Collaborative Platform Innovation - How to Ride the Wave Without Being Swamped
In an excellent article by the Deloitte Press (“From Exponential Technologies to Exponential Innovation” http://dupress.com/articles/from-exponential-technologies-to-exponential-innovation/?id=us:em:na:dup401:eng:tmt:111813&elq=f8bfb953b98e4687a716d6467766ddcb&elqCampaignId=1035) we found a critical conclusion regarding collaborative platforms:
In addition, open collaboration platforms are providing freelancers, entrepreneurs, students, and corporate institutions global reach. These collaboration platforms create unseen opportunities on a scale that was previously only achievable by multinational corporations. These disruptions are occurring even as Internet penetration remains low in many regions of the world. As more of the developing world comes online, the impact of its productive capacity will further amplify the pace of exponential innovation.
Embedded in the paragraph are linked challenges and opportunities. If organizations fail to harness and apply powerful changes in collaborative platforms, they will – in the best case – lose competitive advantage. In the worst instance, they will cease to exist. The drivers and dynamics of technical change are givens – they are with us for the foreseeable future whether you want them or not.
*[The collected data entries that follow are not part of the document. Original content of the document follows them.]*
(** Modelled from the spec: reading a stored hash back. A malformed
    hash is an error of its own, distinct from a mismatch. *)
Definition newFromHash (h : string) : Result Error hashed :=
  if Nat.ltb (String.length h) minHashSize then Err ErrHashTooShort
  else
    match h with
    | String c0 (String c1 (String c2 rest)) =>
        if negb (Ascii.eqb c0 "$") then Err (InvalidHashPrefixError c0)
        else if Nat.ltb (nat_of_ascii "2") (nat_of_ascii c1)
        then Err (HashVersionTooNewError c1)
        else
          let mn := if Ascii.eqb c2 "$" then zero else c2 in
          let rest := if Ascii.eqb c2 "$" then rest else drop 1 rest in
          match rest with
          | String d1 (String d0 rest) =>
              match digit_value d1, digit_value d0 with
              | Some v1, Some v0 =>
                  let c := 10 * v1 + v0 in
                  match checkCost c with
                  | Some e => Err e
                  | None =>
                      let rest := drop 1 rest in
                      Ok {| hash := drop encodedSaltSize rest;
                            salt := take encodedSaltSize rest;
                            cost := c; major := c1; minor := mn |}
                  end
              | _, _ => Err ErrCostSyntax
              end
          | _ => Err ErrHashTooShort
          end
    | _ => Err ErrHashTooShort
    end.

(** Modelled from the spec: verification, which
    [loginUser] calls as [bcrypt.CompareHashAndPassword]. The digest is
    derived again under the cost and the salt read from the stored
    hash, and the two serialised hashes are compared. *)
Definition model_CompareHashAndPassword (hashedPassword password : string)
  : option Error :=
  match newFromHash hashedPassword with
  | Err e => Some e
  | Ok p =>
      let otherP := {| hash := core password (cost p) (salt p);
                       salt := salt p; cost := cost p;
                       major := major p; minor := minor p |} in
      if String.eqb (Hash p) (Hash otherP) then None
      else Some ErrMismatchedHashAndPassword
  end.

Definition model : Hasher := {|
  GenerateFromPassword := model_GenerateFromPassword;
  CompareHashAndPassword := model_CompareHashAndPassword
|}.

End Model.

End bcrypt.

(* ================================================================= *)
(** ** The world of a handler *)

(** A call that leaves the handler for the password hash or the store. *)
Inductive Call : Type :=
| CallGenerateFromPassword (password : string) (cost : Z)
| CallCompareHashAndPassword (hashedPassword password : string)
| CallCreate (u : User)
| CallFirst (email : string).

(** The state a handler runs in: the global [db] (line 24), the salts the
    random source will deliver, oldest first, and the record of the calls
    made to the hash and to the store, oldest first. *)
Record World : Type := mkWorld {
  db : gorm.DB;
  entropy : list string;
  calls : list Call
}.

(** Computations over the world. *)
Definition M (A : Type) : Type := World -> A * World.

Definition ret {A} (a : A) : M A := fun w => (a, w).

Definition bind {A B} (m : M A) (k : A -> M B) : M B :=
  fun w => let (a, w') := m w in k a w'.

Notation "x <- m ;; k" := (bind m (fun x => k))
  (at level 61, m at next level, right associativity).

Definition record (c : Call) (w : World) : World :=
  {| db := db w; entropy := entropy w; calls := calls w ++ [c] |}.

Section Handlers.

Context {Ctx : Type}.
Context {hasher : bcrypt.Hasher}.
Context {decodes_User : Decodes Ctx User}.
Context {decodes_LoginInput : Decodes Ctx LoginInput}.

(** [bcrypt.GenerateFromPassword(password, cost)]: one salt is read from
    the random source; a source that delivers nothing is an error. *)
Definition bcrypt_GenerateFromPassword (password : string) (cost : Z)
  : M (Result bcrypt.Error string) :=
  fun w =>
    let w := record (CallGenerateFromPassword password cost) w in
    match entropy w with
    | [] => (Err bcrypt.ErrEntropy, w)
    | rnd :: later =>
        (bcrypt.GenerateFromPassword rnd password cost,
         {| db := db w; entropy := later; calls := calls w |})
    end.

(** [bcrypt.CompareHashAndPassword(hashedPassword, password)] *)
Definition bcrypt_CompareHashAndPassword (hashedPassword password : string)
  : M (option bcrypt.Error) :=
  fun w =>
    (bcrypt.CompareHashAndPassword hashedPassword password,
     record (CallCompareHashAndPassword hashedPassword password) w).

(** [db.Create(user).Error] *)
Definition db_Create (user : User) : M (option gorm.Error) :=
  fun w =>
    let w := record (CallCreate user) w in
    match gorm.Create user (db w) with
    | Ok (_, t) =>
        (None, {| db := t; entropy := entropy w; calls := calls w |})
    | Err e => (Some e, w)
    end.

(** [db.Where("email = ?", email).First(user).Error], with the row that
    was read into [user]. *)
Definition db_Where_email_First (email : string)
  : M (Result gorm.Error User) :=
  fun w =>
    (gorm.First (gorm.Where_email email (db w)), record (CallFirst email) w).

(** [registerUser] (main.go, lines 73-108). *)
Definition registerUser (c : Ctx) : M Response :=
  match BodyParser (T := User) c with
  | Err _ =>
      ret (JSON (Status fresh StatusBadRequest)
             [("error", "Failed to parse request body")])
  | Ok user =>
      if String.eqb (Name user) EmptyString
         || String.eqb (Email user) EmptyString
         || String.eqb (Password user) EmptyString
      then
        ret (JSON (Status fresh StatusBadRequest)
               [("error", "Name, email, and password are required")])
      else
        r <- bcrypt_GenerateFromPassword (Password user) bcrypt.DefaultCost ;;
        match r with
        | Err _ =>
            ret (JSON (Status fresh StatusInternalServerError)
                   [("error", "Failed to hash password")])
        | Ok hashedPassword =>
            let user := set_Password user hashedPassword in
            e <- db_Create user ;;
            match e with
            | Some _ =>
                ret (JSON (Status fresh StatusInternalServerError)
                       [("error", "Failed to save user to database")])
            | None =>
                ret (JSON fresh [("message", "User registered successfully")])
            end
        end
  end.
They do not depend on any one organization or set of resources – they are ubiquitous – and your workforce knows it.
We at AKG have been arguing for some time that the key focus for organizations is in the delta between the pace of technical change and organizational change. It is unlikely that any human enterprise is going to keep up with the aggregated pace of technical change – so the question becomes: How does the organization develop the ongoing capacity to identify, harness and apply relevant changes in technology? How do organizations shed the behaviors and artifacts that were key to an era of slower change but are millstones around the neck of innovation in today’s environment?
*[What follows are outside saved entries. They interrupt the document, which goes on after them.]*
(** X25. [dhash] on an image: with the 72 gray pixels [gray_and_resize]
    hands over, it returns 0 with a 64-bit hash whose bits, from the top
    down, tell for each row and each of its first eight pixels whether the
    pixel is darker than its right neighbour. That holds when the local [px],
    which [dhash] never sets and [gray_and_resize] tests, is not NULL; when
    it is NULL the call ends the process, whatever the image. *)
Theorem dhash_compares_neighbours {png : Type}
        (resample : png -> Z -> Z -> option (list byte)) img px px0 :
  resample img 9 8 = Some px ->
  length px = 72%nat ->
  dhash resample (Some img) true 0 tt
  = Fatal "error while graying/resizing pixels" tt
  /\ (px0 <> 0 ->
      exists h,
        dhash resample (Some img) true px0 tt = Ret (0, Some h) tt
        /\ 0 <= h < 2 ^ 64
        /\ forall i j, 0 <= i < 8 -> 0 <= j < 8 ->
             Z.testbit h (63 - (8 * i + j))
             = darker px (9 * i + j) (9 * i + j + 1)).
Proof.
  intros Hpx Hlen. split; [reflexivity|]. intros Hp0.
  assert (Hin : Forall (fun off => is_Some (px_at px off)
                                   /\ is_Some (px_at px (wrap32 (off + 1))))
                       (grid 9)).
  { eapply Forall_impl; [exact grid_9_bounds|].
    intros off (H0 & Hw & H1). cbv beta. rewrite Hw.
    split; apply px_at_in; lia. }
  set (bits := (fun off => darker px off (wrap32 (off + 1))) <$> grid 9).
  assert (Hbits : length bits = 64%nat) by (subst bits; rewrite length_fmap; reflexivity).
  exists (foldl shift_in 0 bits). split; [|split].
  - unfold dhash, gray_and_resize.
    rewrite bool_decide_eq_true_2 by eauto. cbn [negb orb].
    destruct (Z.eqb_spec px0 0) as [E|_]; [contradiction|].
    rewrite Hpx, dhash_loop_flat, (dhash_turns px (grid 9) Hin). reflexivity.
  - apply packed_range. lia.
  - intros i j Hi Hj.
    replace (63 - (8 * i + j)) with (Z.of_nat (63 - Z.to_nat (8 * i + j))) by lia.
    rewrite testbit_packed by lia.
    rewrite reverse_lookup by lia. rewrite Hbits.
    replace (64 - S (63 - Z.to_nat (8 * i + j)))%nat with (Z.to_nat (8 * i + j)) by lia.
    subst bits. rewrite list_lookup_fmap, (grid_9_lookup i j Hi Hj).
    cbn [fmap option_fmap option_map default].
    pose proof grid_9_bounds as Hb. rewrite Forall_lookup in Hb.
    destruct (Hb _ _ (grid_9_lookup i j Hi Hj)) as (_ & -> & _). reflexivity.
Qed.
It is possible to create this strategic capacity for technical absorption and innovation, but it will take time, focus, resources, and a willingness to let go of the familiar. For example, in one U.S. Government organization, 42,000 end users control the configuration and use of collaborative technology based on their changing business needs. They have a flexible governance structure that allows them a large measure of local control while honoring the corporate need for security, cost-containment, etc. There is an “adoption-engine” that can be swiftly refocused on new technologies – by providing training, workshops and platforms for innovation. This capability has been nine years in the making, but it provides this large organization with a strategic edge that many others would envy.
Will it always take nine years? Not necessarily. With the right corporate support and a clear sense of urgency, we’ve done it in less than two years by building on what we’ve learned.